Haven't been to the university since that last study I got. )c: Too busy with work, new system is being implimented and tested, and I have to write the dang training manual.
I think you're right on inhibitting binding. Test that would normally be bound is allowed to be free is how it works. It's dose dependent with no toxicity warnings that I know of too, so the more the merrier it seems.
Max LMG is the replacement for ErgoMax LMG. The new one is an antiprogestin which seems to be doing some people some good. Might also be a handy add-in for AAS cycles including trenbelone and nandrolone too.

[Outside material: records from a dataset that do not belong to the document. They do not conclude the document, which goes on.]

(* ===== verification/FizzyExprSafety.v ===== *)
(** * Validation of function bodies is safe

    Whatever bytes a function body consists of, [parse_expr] returns code or
    refuses with a parser or validation error: it never pops an empty stack,
    addresses a frame or a byte of code that is not there, fails an assertion or
    runs on without reading input. *)

From stdpp Require Import base list option numbers strings.
From S2P Require Import Prelude Memory FizzyLeb128 FizzyTypes FizzyExpr.

(** ** Computations that return or refuse *)

Definition is_refusal (e : exn) : Prop :=
  match e with parser_error _ | validation_error _ => True | _ => False end.

(** [m] returns with [Q], or throws a refusal. *)
Definition accepts {S A} (m : M S A) (Q : A -> S -> Prop) (s : S) : Prop :=
  match m s with
  | Ret a s' => Q a s'
  | Throw e _ => is_refusal e
  | Fault _ => False
  end.

Section accepts.
Context {S : Type}.

Lemma accepts_bind {A B} (m : M S A) (k : A -> M S B) Q s :
  accepts m (fun a s' => accepts (k a) Q s') s -> accepts (bind m k) Q s.
Proof. unfold accepts, bind. by destruct (m s). Qed.

Lemma accepts_seq {A B} (m : M S A) (k : A -> M S B) P Q s :
  accepts m P s -> (forall a s', P a s' -> accepts (k a) Q s') -> accepts (bind m k) Q s.
Proof. unfold accepts, bind. intros Hm Hk. destruct (m s) as [a s'| |]; [exact (Hk a s' Hm)|done|done]. Qed.

Lemma accepts_mono {A} (m : M S A) (P Q : A -> S -> Prop) s :
  accepts m P s -> (forall a s', P a s' -> Q a s') -> accepts m Q s.
Proof. unfold accepts. destruct (m s); auto. Qed.

Lemma accepts_gets {A B} (f : S -> A) (k : A -> M S B) Q s : accepts (k (f s)) Q s -> accepts (bind (gets f) k) Q s.
Proof. done. Qed.

Lemma accepts_modify {B} (f : S -> S) (k : unit -> M S B) Q s : accepts (k tt) Q (f s) -> accepts (bind (modify f) k) Q s.
Proof. done. Qed.

Lemma accepts_ret {A} (a : A) (Q : A -> S -> Prop) s : Q a s -> accepts (ret a) Q s.
Proof. done. Qed.

Lemma accepts_run {A} (m : M S A) (Q : A -> S -> Prop) s a s' : m s = Ret a s' -> Q a s' -> accepts m Q s.
Proof. unfold accepts. by intros ->. Qed.

Lemma accepts_elem {A B} (l : list A) i (k : A -> M S B) Q s :
  0 <= i < zlen l -> (forall a, at_idx l i = Some a -> a ∈ l -> accepts (k a) Q s) -> accepts (bind (elem l i) k) Q s.
Proof.
  intros Hi Hk. destruct (at_idx_lt l i Hi) as (a & Ha & Hin). unfold elem. rewrite Ha. by apply Hk.
Qed.

Lemma accepts_assert {B} b (k : unit -> M S B) Q s : b = true -> accepts (k tt) Q s -> accepts (bind (assert_that b) k) Q s.
Proof. by intros ->. Qed.
End accepts.

(** ** Readers: they take at least one byte from the front of the input *)

Definition reader {A} (p : parser A) (Q : A -> Prop) : Prop :=
  forall input, bytes_ok input ->
  accepts p (fun a rest => Q a /\ exists l, l <> [] /\ input = l ++ rest) input.

Lemma suffix_ok (l l' : bytes) : l' `suffix_of` l -> bytes_ok l -> bytes_ok l'.
Proof. intros [k ->] H. by apply Forall_app in H as [_ H]. Qed.

Section readers.
Lemma reader_byte : reader parse_byte byte_ok.
Proof.
  intros [|b input] Hok; [done|]. apply Forall_cons_1 in Hok as [Hb _]. split; [done|]. exists [b]. done.
Qed.

Lemma reader_u digits : reader (leb128u_decode digits) (fun v => 0 <= v < 2 ^ digits).
Proof.
  intros input Hok. pose proof (leb128u_total digits input) as Ht. unfold accepts.
  destruct (leb128u_decode digits input) as [v rest|e rest|] eqn:E; [|by destruct Ht as [w ->]|done].
  unfold leb128u_decode in E. apply u_loop_spec in E as (l & Hl & -> & _ & -> & Hlt); [|lia|lia|done].
  split; [|exists l; split; [by inversion Hl|done]]. split; [|done].
  enough (0 <= leb_value l) by (rewrite Z.pow_0_r; lia). clear. induction l as [|b l IH]; cbn [leb_value]; [lia|].
  rewrite land_127. pose proof (Z.mod_pos_bound b 128). lia.
Qed.

Lemma reader_s digits : reader (leb128s_decode digits) (fun v => - 2 ^ (digits - 1) <= v < 2 ^ (digits - 1)).
Proof.
  intros input Hok. pose proof (leb128s_total digits input) as Ht. unfold accepts.
  destruct (leb128s_decode digits input) as [v rest|e rest|] eqn:E; [|by destruct Ht as [w ->]|done].
  unfold leb128s_decode in E. apply s_loop_spec in E as (l & Hl & -> & _ & -> & Hlt); [|lia|lia|done].
  split; [done|]. exists l. split; [by inversion Hl|done].
Qed.

Lemma reader_value n : (0 < n)%nat -> reader (parse_value n) (fun _ => True).
Proof.
  intros Hn input Hok. unfold accepts, parse_value. destruct (length input <? n)%nat eqn:E; [done|]. apply Nat.ltb_ge in E.
  split; [done|]. exists (take n input). split; [|by rewrite take_drop]. intros H%(f_equal length). rewrite length_take in H. cbn in H. lia.
Qed.

Lemma reader_bind {A B} (p : parser A) (k : A -> parser B) P Q :
  reader p P -> (forall a, P a -> forall input, bytes_ok input -> accepts (k a) (fun b rest => Q b /\ rest `suffix_of` input) input) ->
  reader (bind p k) Q.
Proof.
  intros Hp Hk input Hok. eapply accepts_seq; [by apply Hp|]. intros a rest (Ha & l & Hl & ->).
  apply Forall_app in Hok as [_ Hok]. eapply accepts_mono; [by apply Hk|]. intros b rest' (Hb & l' & ->).
  split; [done|]. exists (l ++ l'). split; [by destruct l|]. by rewrite app_assoc.
Qed.

Lemma reader_suffix {A} (p : parser A) Q input :
  reader p Q -> bytes_ok input -> accepts p (fun a rest => Q a /\ rest `suffix_of` input) input.
Proof. intros Hp Hok. eapply accepts_mono; [by apply Hp|]. intros a rest (Ha & l & _ & ->). split; [done|by exists l]. Qed.

Lemma reader_ret {A} (a : A) (Q : A -> Prop) (input : bytes) : Q a -> accepts (ret a) (fun b rest => Q b /\ rest `suffix_of` input) input.
Proof. intros H. split; [done|]. by exists []. Qed.

Lemma validate_valtype_accepts {S} b (s : S) : accepts (validate_valtype b) (fun _ s' => s' = s) s.
Proof. unfold validate_valtype. repeat case_match; done. Qed.

Lemma reader_valtype : reader parse_valtype (fun _ => True).
Proof.
  eapply reader_bind; [apply reader_byte|]. intros b _ input _. eapply accepts_mono; [apply validate_valtype_accepts|].
  intros t rest ->. split; [done|by exists []].
Qed.

Lemma reader_blocktype : reader parse_blocktype (fun _ => True).
Proof.
  eapply reader_bind; [apply reader_byte|]. intros b _ input _. destruct (b =? 0x40); [by apply reader_ret|].
  eapply accepts_seq; [apply validate_valtype_accepts|]. intros t rest ->. by apply reader_ret.
Qed.

Lemma items_accepts {A} (p : parser A) (Q : A -> Prop) fuel count input :
  reader p Q -> bytes_ok input -> (length input < fuel)%nat ->
  accepts (parse_items p fuel count)
    (fun xs rest => (Forall Q xs /\ zlen xs = Z.max 0 count) /\ rest `suffix_of` input) input.
Proof.
  intros Hp. revert count input. induction fuel as [|fuel IH]; intros count input Hok Hf; [lia|]. cbn [parse_items].
  destruct (count <=? 0) eqn:E; bool_to_prop; [apply reader_ret; rewrite zlen_nil; split; [constructor|lia]|].
  eapply accepts_seq; [by apply Hp|]. intros a rest (Ha & l & Hl & ->). apply Forall_app in Hok as [_ Hok].
  assert (0 < length l)%nat by (destruct l; [done|cbn; lia]). rewrite length_app in Hf.
  eapply accepts_seq; [apply IH; [done|lia]|]. intros xs rest' ((Hxs & Hlen) & l' & ->). split.
  - split; [by constructor|]. rewrite zlen_cons, Hlen. lia.
  - exists (l ++ l'). by rewrite app_assoc.
Qed.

The ALRI product with the claimed SARM in it is Ultra H.O.T. If you look on the anabolicminds boards there were some studies posted that confirmed to some extent the different androgen receptor activity in different tissues. They use an analog of ATD, the same active in Designer Supplements Rebound XT. If the claims are true, 80-90% reduction in the hypothalumus with only 10% in muscle, this would indeed be a wild product. Nothing will ever totally blind the body to hormonal changes I think, there are too many feedback loops to let it know something's out of whack. If true though this one could limit the supression of natural test production on cycle fairly well, allowing more effective cycles wth easier PCTs, and perhaps longer cycles too of substances like test cyp.
So far as I know though, the higher binding affinity of the ATD analog to the androgen receptors in the hypothalumus is only effective when it comes to testosterone. Blocking the activity, and the suppression it leads to, of other substances is still up in the air.